Haaga Reminds Industry Shareholders Come First

Investment Company Institute Chairman Paul Haaga told mutual fund executives at the General Membership Meeting in Washington Wednesday that they must always consider investors' interests first, and that the recent scandal should serve as a constant reminder about those investors' well-being.

"If the discovery of abuses within our own industry did not teach us important lessons about our responsibilities to fund investors, the scandal will not really have ended," Haaga told a room of ICI members in his opening remarks at the Institute's 2004 General Membership Meeting in Washington, D.C.

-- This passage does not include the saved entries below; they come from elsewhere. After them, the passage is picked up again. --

(* ===== verification/Sample.v ===== *)
(** * Sample: concrete surroundings for the witnesses

    A staking module over a list of validators that records whom it slashed
    and jailed, a bank that grants every transfer, and the concrete codecs of
    the other files.  Nothing of the development depends on this file but the
    witnesses, which evaluate on it. *)
From S2P Require Import Prelude Util GoStrings Dec Types Params Bech32 Ballot Votes World State.
From S2P Require Import Subspace Keeper Rewards.
Local Open Scope Z_scope.

Record Sample := mkSample { sm_vals : list (addr * ValidatorI); sm_slashed : list addr }.

#[export] Existing Instance FixedDec.
#[export] Existing Instance TagBech32.
#[export] Existing Instance RegexCoins.
#[export] Existing Instance PadHash.
#[export] Existing Instance pos_Denom.

Definition find_val (w : Sample) (a : addr) : option ValidatorI :=
  match filter (λ e, e.1 = a) (sm_vals w) with e :: _ => Some e.2 | [] => None end.

#[export] Instance sample_staking : StakingKeeper Sample := {|
  Validator w a := Ok (find_val w a);
  GetBondedValidatorsByPower w := Ok (map snd (sm_vals w));
  PowerReduction w := 1000000;
  ValidatorUpdateDelay := 1;
  Slash a _ _ _ w := (Ok (), mkSample (sm_vals w) (sm_slashed w ++ [a]));
  Jail a w := (Ok (), w);
|}.

#[export] Instance sample_coins : CoinsOps := {|
  Coins := list (string * Z);
  DecCoins := list DecCoin;
  no_Coins := [];
  no_DecCoins := [];
  DecCoins_Add l c := Some (l ++ [c]);
  DecCoins_MulDec l d :=
    Some (map (λ c, mkDecCoin (dc_Denom c) (dc_Amount c * d / precision)) l);
  DecCoins_TruncateDecimal l :=
    if bool_decide (Forall (λ c, 0 ≤ dc_Amount c) l)
    then Some (map (λ c, (dc_Denom c, dc_Amount c / precision)) l) else None;
  NewDecCoinsFromCoins l := map (λ c, mkDecCoin c.1 (c.2 * precision)) l;
  Coins_IsZero l := bool_decide (Forall (λ c, c.2 = 0) l);
  Coins_Add l l' := Some (l ++ l');
|}.

#[export] Instance sample_distribution : DistributionKeeper Sample := {|
  AllocateTokensToValidator _ _ w := (Ok (), w);
|}.

#[export] Instance sample_bank : BankKeeper Sample := {|
  GetBalance _ _ _ := 0;
  SendCoinsFromModuleToModule _ _ _ w := (Ok (), w);
|}.

#[export] Instance sample_accounts : AccountKeeper Sample := {|
  GetModuleAddress _ m := Some m;
  GetModuleAccount m w := (Ok (Some m), w);
|}.

#[export] Instance sample_oracle : PriceOracle Sample := {|
  Oracle_started _ := false;
  Oracle_tick _ _ w := w;
|}.

#[export] Instance sample_events : EventManager := λ _, Ok ().

#[export] Instance sample_floats : Float64 := {|
  F := Z;
  F_of_int64 z := z;
  F_add := Z.add;
  F_sub := Z.sub;
  F_div := Z.quot;
  math_Log _ := 0;
  IsNaN _ := false;
  IsInf _ := false;
  FormatFloat _ := "1"%string;
|}.

(** A bonded validator with address [a] and consensus power [p]. *)
Definition sample_val (a : addr) (p : Z) : addr * ValidatorI :=
  (a, {| GetOperator := ValAddress_String a; IsBonded := true; IsJailed := false;
         GetConsAddr := Ok a; GetConsensusPower := λ _, p |}).

(** Two validators, [x] with power 60 and [y] with power 40. *)
Definition sample_world : Sample := mkSample [sample_val "x" 60; sample_val "y" 40] [].

Definition sample_state (h : Z) : State Sample :=
  mkState h ∅ ∅ ∅ ∅ ∅ ∅ ∅ ∅ ∅ ∅ None ∅ DefaultParams [] sample_world.

Definition sample_conf : KeeperConf :=
  mkKeeperConf "gov" "" false (Some (mkPriceFeeder false)) true true true true true.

Calling the scandal a series of "criminal acts," "civil frauds," "serious ethical transgressions," and "egregious" management mistakes, Haaga quoted former U.S. President Abraham Lincoln about the need for the industry not to be "content with [its] failure." Fund executives must be satisfied that they adequately learned from the lapses in the fund industry.

Haaga also told members to remember that the scandal became front-page news only because of the clean image the fund industry had possessed before New York State Attorney General Eliot Spitzer's initial findings in September. Haaga presented what he called "first principles" for the industry, again going back to shareholders.

"Simply stated, if managers do not put their shareholders first, mutual funds will no longer be the investment of choice for 95 million Americans," Haaga said. "And we will no longer deserve to be."